(** Writing to the words of a block in use after its size word keeps the invariant. *)
Lemma user_write_ok p m live a n x v : sub_inv p m live -> (a, n) ∈ live -> a + ALLOC_NODE_SIZE <= x < a + n -> x mod 8 = 0 ->
  sub_inv p (<[x := v]> m) live.
Proof.
  intros Hinv Hin Hx Hx8. destruct (inv_in _ _ _ _ _ Hinv Hin) as (Hlo' & Hhi' & _). destruct Hinv as [Ha Hm Hl (fl & Hf & Ht) Hb Hsz].
  unfold ALLOC_NODE_SIZE in Hx.
  assert (writes a n m (<[x := v]> m)) as W by (apply writes_insert; [lia | apply Hm; lia]).
  apply list_elem_of_split in Hin as (l1 & l2 & ->).
  assert (tiled lo hi ((a, n) :: (l1 ++ l2) ++ frees fl ++ bump p)) as Ht'.
  { eapply tiled_perm; [|exact Ht]. by rewrite <- Permutation_middle. }
  pose proof (writes_tiled _ _ _ _ _ _ _ Ht' W) as [S1 [S2 S3]%same_on_app]%same_on_app.
  split; try done.
  - by eapply writes_mapped.
  - intros b k Hbk. destruct (Hl b k Hbk) as [Hn Hw]. split; [done|]. rewrite lookup_insert_ne; [done|].
    intros ->. rewrite <- Permutation_middle in Hbk. apply elem_of_cons in Hbk as [[= -> ->]|Hbk]; [lia|].
    destruct (tiled_disj _ _ _ _ b k _ Ht') as [?|?]; [apply elem_of_app; by left | |]; destruct Hn as (_ & ? & _); lia.
  - exists fl. split; [by eapply free_ok_same | done].
  - intros Hne. rewrite (S3 (sub_start p) (sub_end p - sub_start p)); [by apply Hb | by rewrite bump_some; [left|] |].
    rewrite bump_some in Ht' by done. destruct (tiled_in _ _ _ (sub_start p) (sub_end p - sub_start p) Ht') as (_ & _ & _ & ?); [|lia].
    right. apply elem_of_app. right. apply elem_of_app. right. by left.
Qed.
(** ** A new sub-allocator *)

(** No block of the region has been handed out. *)
Definition sub_empty (p : nd_sub_allocator) : Prop :=
  sub_start p = lo /\ sub_end p = hi /\ forall k, (k < 128)%nat -> head_of p k = Some 0.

+++

_Description of the task_. Your answer should be the lines above from the one containing "right. apply elem_of_app. right." through the one containing "Definition sub_empty (p", copied exactly and with both ends kept.

_Output_.
    right. apply elem_of_app. right. apply elem_of_app. right. by left.
Qed.
(** ** A new sub-allocator *)

(** No block of the region has been handed out. *)
Definition sub_empty (p : nd_sub_allocator) : Prop :=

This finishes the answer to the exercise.